Se a Samsung continuar empurrando modelos grandes, o consumidor vai precisar ser ainda mais objetivo na escolha. Em vez de perguntar apenas “qual é o mais avançado?”, a pergunta certa é: “qual formato encaixa melhor na minha rotina?”

O detalhe de privacidade que pode pesar no Galaxy S26 Ultra

Além de IA e telas grandes, a Samsung está destacando um ponto que fala direto com o uso diário: privacidade. Entre as novidades associadas ao Galaxy S26 Ultra, a empresa citou o Privacy Display, sugerindo uma camada extra de proteção para quem usa o celular em público.

Esse tipo de recurso chama atenção porque responde a uma preocupação prática. Muita gente consulta banco, e-mail, documentos e mensagens em locais abertos.

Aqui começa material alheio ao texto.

(* ===== verification/QrMatrix.v ===== *)
(** * The matrix of the QR encoder

    [packages/cli/src/qr.ts], lines 152 to 390: the grid and its function patterns, the
    placement of the bits, the masks, the format and version words, the penalty rules
    and [encode]; what a drawn matrix shows at each kind of module, and that the mask drawn
    has the lowest penalty.  [QrStandard] reads the matrix back. *)

From S2P Require Import Prelude JsMap Bytes QrField QrCode.
Import QrField.QrField QrCode.QrCode.

Local Open Scope Z_scope.

Module QrMatrix.

(** ** The grid *)

(** [mod]: 1 dark, 0 light, -1 unset; [fn]: function modules. *)
Record Grid : Type := mkGrid { size : nat; modules : list (list Z); fn : list (list bool) }.

Definition newGrid (version : nat) : Grid :=
  let size := (version * 4 + 17)%nat in
  mkGrid size (replicate size (replicate size (-1))) (replicate size (replicate size false)).

(** [g.mod[r][c]] and [g.fn[r][c]], for coordinates on the grid. *)
Definition at_ (g : Grid) (r c : nat) : Z := default (-1) (default [] (modules g !! r) !! c).
Definition fn_at (g : Grid) (r c : nat) : bool := default false (default [] (fn g !! r) !! c).

(** [g.mod[r][c] = v] *)
Definition set_mod (g : Grid) (r c : nat) (v : Z) : Grid :=
  mkGrid (size g) (alter (fun row => <[c := v]> row) r (modules g)) (fn g).

Definition set (g : Grid) (r c : nat) (dark isFn : bool) : Grid :=
  let g := set_mod g r c (if dark then 1 else 0) in
  if isFn then mkGrid (size g) (modules g) (alter (fun row => <[c := true]> row) r (fn g)) else g.

(** ** Function patterns *)

(** [n] integers from [a] up. *)
Definition from (a : Z) (n : nat) : list Z := (fun k => a + Z.of_nat k) <$> seq 0 n.

Definition for_each_cell {A} (f : A -> Z -> Z -> A) (rows cols : list Z) (a : A) : A :=
  foldl (fun a dr => foldl (fun a dc => f a dr dc) a cols) a rows.

Definition within (lo hi x : Z) : bool := (lo <=? x) && (x <=? hi).

Definition placeFinder (g : Grid) (r c : Z) : Grid :=
  for_each_cell (fun g dr dc =>
    let rr := r + dr in let cc := c + dc in
    let n := Z.of_nat (size g) in
    if (rr <? 0) || (n <=? rr) || (cc <? 0) || (n <=? cc) then g
    else
      let inRing := within 0 6 dr && within 0 6 dc in
      let dark := inRing && ((dr =? 0) || (dr =? 6) || (dc =? 0) || (dc =? 6) || (within 2 4 dr && within 2 4 dc)) in
      set g (Z.to_nat rr) (Z.to_nat cc) dark true) (from (-1) 9) (from (-1) 9) g.

(** Centers of the alignment patterns. *)
Definition ALIGN (v : nat) : list nat :=
  match v with
  | 2 => [6; 18] | 3 => [6; 22] | 4 => [6; 26] | 5 => [6; 30] | 6 => [6; 34] | 7 => [6; 22; 38]
  | 8 => [6; 24; 42] | 9 => [6; 26; 46] | 10 => [6; 28; 50] | 11 => [6; 30; 54] | 12 => [6; 32; 58]
  | 13 => [6; 34; 62] | 14 => [6; 26; 46; 66] | 15 => [6; 26; 48; 70]
  | _ => []
  end%nat.

Definition placeAlignment (g : Grid) (r c : nat) : Grid :=
  for_each_cell (fun g dr dc =>
    let dark := negb (Z.max (Z.abs dr) (Z.abs dc) =? 1) in
    set g (Z.to_nat (Z.of_nat r + dr)) (Z.to_nat (Z.of_nat c + dc)) dark true) (from (-2) 5) (from (-2) 5) g.

(** [if (!g.fn[r][c]) set(g, r, c, false, true)] *)
Definition reserve (g : Grid) (r c : nat) : Grid := if fn_at g r c then g else set g r c false true.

Transporte, sala de espera, escritório compartilhado e até fila de atendimento são ambientes em que o conteúdo da tela pode ser facilmente observado por terceiros.

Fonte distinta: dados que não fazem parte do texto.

Lemma ec_read : (fun b => byte_at stream <$> ec_places (dataCodewords v) count ecLen b) <$> seq 0 count =
  (fun d => rsEncode d ecLen) <$> blocks.
Proof.
  set (ecs := (fun d => rsEncode d ecLen) <$> blocks).
  assert (Hc : length ecs = count) by (unfold ecs; by rewrite length_fmap, blocks_count).
  assert (Hso : length (byte_at data <$> sending_order v) = dataCodewords v).
  { rewrite length_fmap. pose proof (fmap_seq_eq _ _ v order_sizes Hv) as Ho. cbv beta in Ho. injection Ho as Ho _. exact Ho. }
  apply list_eq. intros b. rewrite list_lookup_fmap. destruct (decide (b < count)) as [Hlt|Hge].
  2:{ rewrite (lookup_ge_None_2 ecs) by lia. by rewrite lookup_seq_ge by lia. }
  rewrite lookup_seq_lt by done. destruct (lookup_lt_is_Some_2 ecs b ltac:(lia)) as [e He]. rewrite He. cbn. f_equal.
  assert (Hle : length e = ecLen).
  { unfold ecs in He. rewrite list_lookup_fmap in He. destruct (blocks !! b) as [d|] eqn:Hd; [|done]. injection He as <-.
    apply encode_shape; [apply ec_length|]. by eapply block_bytes, list_elem_of_lookup_2. }
  rewrite <- (by_position e), Hle. unfold ec_places. rewrite <- list_fmap_compose. apply list_fmap_ext. intros k i Hi. cbn.
  apply lookup_seq in Hi as [-> Hi]. cbn. rewrite stream_eq. fold ecs. unfold byte_at at 1.
  rewrite lookup_app_r by lia. rewrite Hso. replace (dataCodewords v + k * count + b - dataCodewords v) with (k * length ecs + b) by lia.
  by rewrite interleave_ec_at, He by lia.
Qed.

Lemma stream_read : data_of v stream = Some data.
Proof.
  pose proof (fmap_seq_eq _ _ v tables_agree Hv) as Ht. cbv beta in Ht. injection Ht as Ht _.
  unfold data_of. rewrite Ht, (length_makeCodewords bytes v Hv Hf). unfold total_codewords.
  replace (dataCodewords v + ecLen * count - ecLen * count) with (dataCodewords v) by lia.
  rewrite data_read, ec_read.
  replace (forallb _ _) with true.
  - f_equal. rewrite blocks_by_position, concat_fmap. pose proof (fmap_seq_eq _ _ v blocks_whole Hv) as Hw. cbv beta in Hw.
    by rewrite Hw, <- data_length, by_position.
  - symmetry. apply forallb_forall. intros x Hx%list_elem_of_In.
    assert (Hz : exists d, d ∈ blocks /\ x = d ++ rsEncode d ecLen).
    { clear -Hx. induction blocks as [|d l IH]; [by apply not_elem_of_nil in Hx|]. cbn in Hx.
      apply elem_of_cons in Hx as [->|Hx]; [exists d; split; [by left|done]|]. destruct (IH Hx) as (d' & Hd & ->). exists d'. split; [by right|done]. }
    destruct Hz as (d & Hd & ->). apply encoded_block_intact; [apply ec_length|by apply block_bytes].
Qed.

Lemma bits_unpack l : concat ((fun c => (fun i => Z.b2z (Z.testbit c (Z.of_nat (7 - i)))) <$> seq 0 8) <$> l) = unpack l.
Proof.
  unfold unpack. f_equal. apply list_fmap_ext. intros _ c _. unfold value_bits. cbn.
  assert (H : forall k, Z.b2z (Z.testbit c k) = Z.land (Z.shiftr c k) 1).
  { intros k. rewrite land_1_bit, <- Z.bit0_mod, Z.shiftr_spec by lia. done. }
  repeat f_equal; apply H.
Qed.

Lemma message_read : message v data = Some (utf8_text bytes).
Proof.
  destruct (data_codewords_spec bytes v Hf) as (rest & Hu & Hl). unfold message. rewrite bits_unpack.
  replace (if v <? 10 then 8 else 16) with (countBits v)
    by (unfold countBits; destruct (Nat.leb_spec v 9), (Nat.ltb_spec v 10); lia).
  assert (Hlen : 8 * length bytes + 4 + countBits v <= length (unpack data)).
  { rewrite length_unpack, Hl. unfold fits in Hf. apply Nat.leb_le in Hf. lia. }
  rewrite Hu in Hlen |- *. unfold header in *. rewrite <- !app_assoc in *.
  rewrite (take_app_length' (value_bits 4 4)), (drop_app_length' (value_bits 4 4)) by done.
  rewrite (take_app_length' (value_bits _ _)), (drop_app_length' (value_bits _ _)) by (by rewrite length_value_bits).
  rewrite bits_value_value, bits_value_value. change (4 mod 2 ^ Z.of_nat 4)%Z with 4%Z.
  rewrite Z.mod_small by (split; [lia|by apply count_fits]). rewrite Nat2Z.id.
  rewrite (proj2 (Nat.leb_le _ _)) by lia. cbn [Z.eqb Pos.eqb andb]. by rewrite read_bytes_unpack.
Qed.

End stream.

(** ** A drawn symbol, seen by the reader *)

Lemma even_mod x : Nat.even x = (x mod 2 =? 0).
Proof.
  apply eq_true_iff_eq. rewrite Nat.even_spec, Nat.eqb_eq. unfold Nat.Even. split.
  - intros [k ->]. rewrite Nat.mul_comm. by apply Nat.Div0.mod_mul.
  - intros Hx. exists (x / 2). pose proof (Nat.div_mod_eq x 2). lia.
Qed.

Lemma masks_agree m r c : MASKS m r c = mask m r c.
Proof.
  destruct m as [|[|[|[|[|[|[|m]]]]]]]; cbn [MASKS mask]; rewrite ?even_mod; try done.
  by destruct ((r * c) mod 2), ((r * c) mod 3).
Qed.

Lemma filter_ext_in {A} (P Q : A -> Prop) `{!forall x, Decision (P x), !forall x, Decision (Q x)} (l : list A) :
  (forall x, x ∈ l -> P x <-> Q x) -> filter P l = filter Q l.
Proof.
  induction l as [|x l IH]; intros Heq; [done|]. rewrite !filter_cons, (IH (fun y Hy => Heq y (list_elem_of_further _ _ _ Hy))).
  pose proof (Heq x ltac:(by left)). do 2 case_decide; tauto.
Qed.

Lemma elem_square n rc : rc ∈ square n <-> rc.1 < n /\ rc.2 < n.
Proof.
  unfold square. rewrite list_elem_of_bind. split.
  - intros (r & (c & -> & Hc)%list_elem_of_fmap & Hr). apply elem_of_seq in Hc, Hr. cbn. lia.
  - intros [Hr Hc]. exists rc.1. split; [|apply elem_of_seq; lia]. apply list_elem_of_fmap. exists rc.2. split; [by destruct rc|]. apply elem_of_seq. lia.
Qed.

(** The cells of the words are function modules. *)
Definition word_cells (v : nat) : list (nat * nat) :=
  highest_first 15 format_cell1 ++ highest_first 15 (format_cell2 (side v)) ++
  if v <? 7 then [] else
    highest_first 18 (fun i => (i / 3, side v - 11 + i mod 3)) ++ highest_first 18 (fun i => (side v - 11 + i mod 3, i / 3)).

Lemma word_cells_ok : forallb (fun v => forallb (fun rc => fn_at (base_grid v) rc.1 rc.2 && in_grid (side v) rc) (word_cells v)) (seq 1 15) = true.
Proof. vm_compute. reflexivity. Qed.

Lemma word_ext (px px' : nat * nat -> bool) cells : (forall rc, rc ∈ cells -> px rc = px' rc) -> word px cells = word px' cells.
Proof.
  intros He. unfold word. f_equal. apply list_fmap_ext. intros i rc Hi. by rewrite (He rc) by (by eapply list_elem_of_lookup_2).
Qed.

Lemma cells_agree v (Hv : 1 <= v <= 15) : data_cells v = free (base_grid v) (zigzag (side v)).
Proof.
  unfold data_cells, free. pose proof (fmap_seq_eq _ _ v orders_ok Hv) as Ho. cbv beta in Ho. rewrite <- Ho. apply filter_ext_in.
  intros rc Hin. pose proof (zigzag_in_grid v Hv) as Hz. rewrite Forall_forall in Hz. specialize (Hz rc Hin).
  pose proof (forallb_seq _ _ _ v areas_ok ltac:(lia)) as Hareas. unfold areas_check in Hareas.
  pose proof (forallb_elem _ _ rc Hareas ltac:(by apply elem_square)) as Hfn. cbv beta in Hfn. apply eqb_prop in Hfn. rewrite Hfn.
  by destruct (area_of _ _ _).
Qed.

Section symbol.
Context (v m : nat) (codewords : list Z).
Hypothesis Hv : 1 <= v <= 15.
Hypothesis Hm : m < 8.
Notation base := (placeData (base_grid v) codewords).
Notation final := (tryMask base v m).
Notation matrix := ((fun row : list Z => (fun x => (x =? 1)%Z) <$> row) <$> modules final).
Notation px := (fun rc : nat * nat => dark matrix rc.1 rc.2).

Na vida real, isso tem valor. Não é só um detalhe técnico. É uma resposta a um comportamento comum do consumidor brasileiro, que usa o celular para tarefas sensíveis fora de casa e quer reduzir o risco de exposição visual.

Ao mesmo tempo, vale manter o pé no chão. Um recurso de privacidade pode ajudar, mas não substitui cuidado do usuário. Bloqueio de tela, atenção com notificações visíveis e uso consciente em locais públicos continuam sendo necessários.

O movimento da Samsung mostra uma tendência clara: os aparelhos mais caros e avançados devem combinar mais IA, telas maiores e funções de proteção. Para quem compra com foco em segurança e conforto, isso pode ser atrativo. Para quem quer só simplicidade, pode parecer excesso.

O desafio, então, não é apenas escolher um Galaxy novo. É entender se os recursos extras vão resolver problemas reais ou só aumentar a complexidade. No fim, é isso que separa um celular útil de um aparelho cheio de promessa e pouca praticidade.

Se a Samsung acertar no equilíbrio entre liberdade de uso, tamanho de tela e privacidade, pode convencer mais gente a subir de categoria. Se errar na dose, a sensação de “peso” no celular pode continuar mesmo com tanta novidade embutida.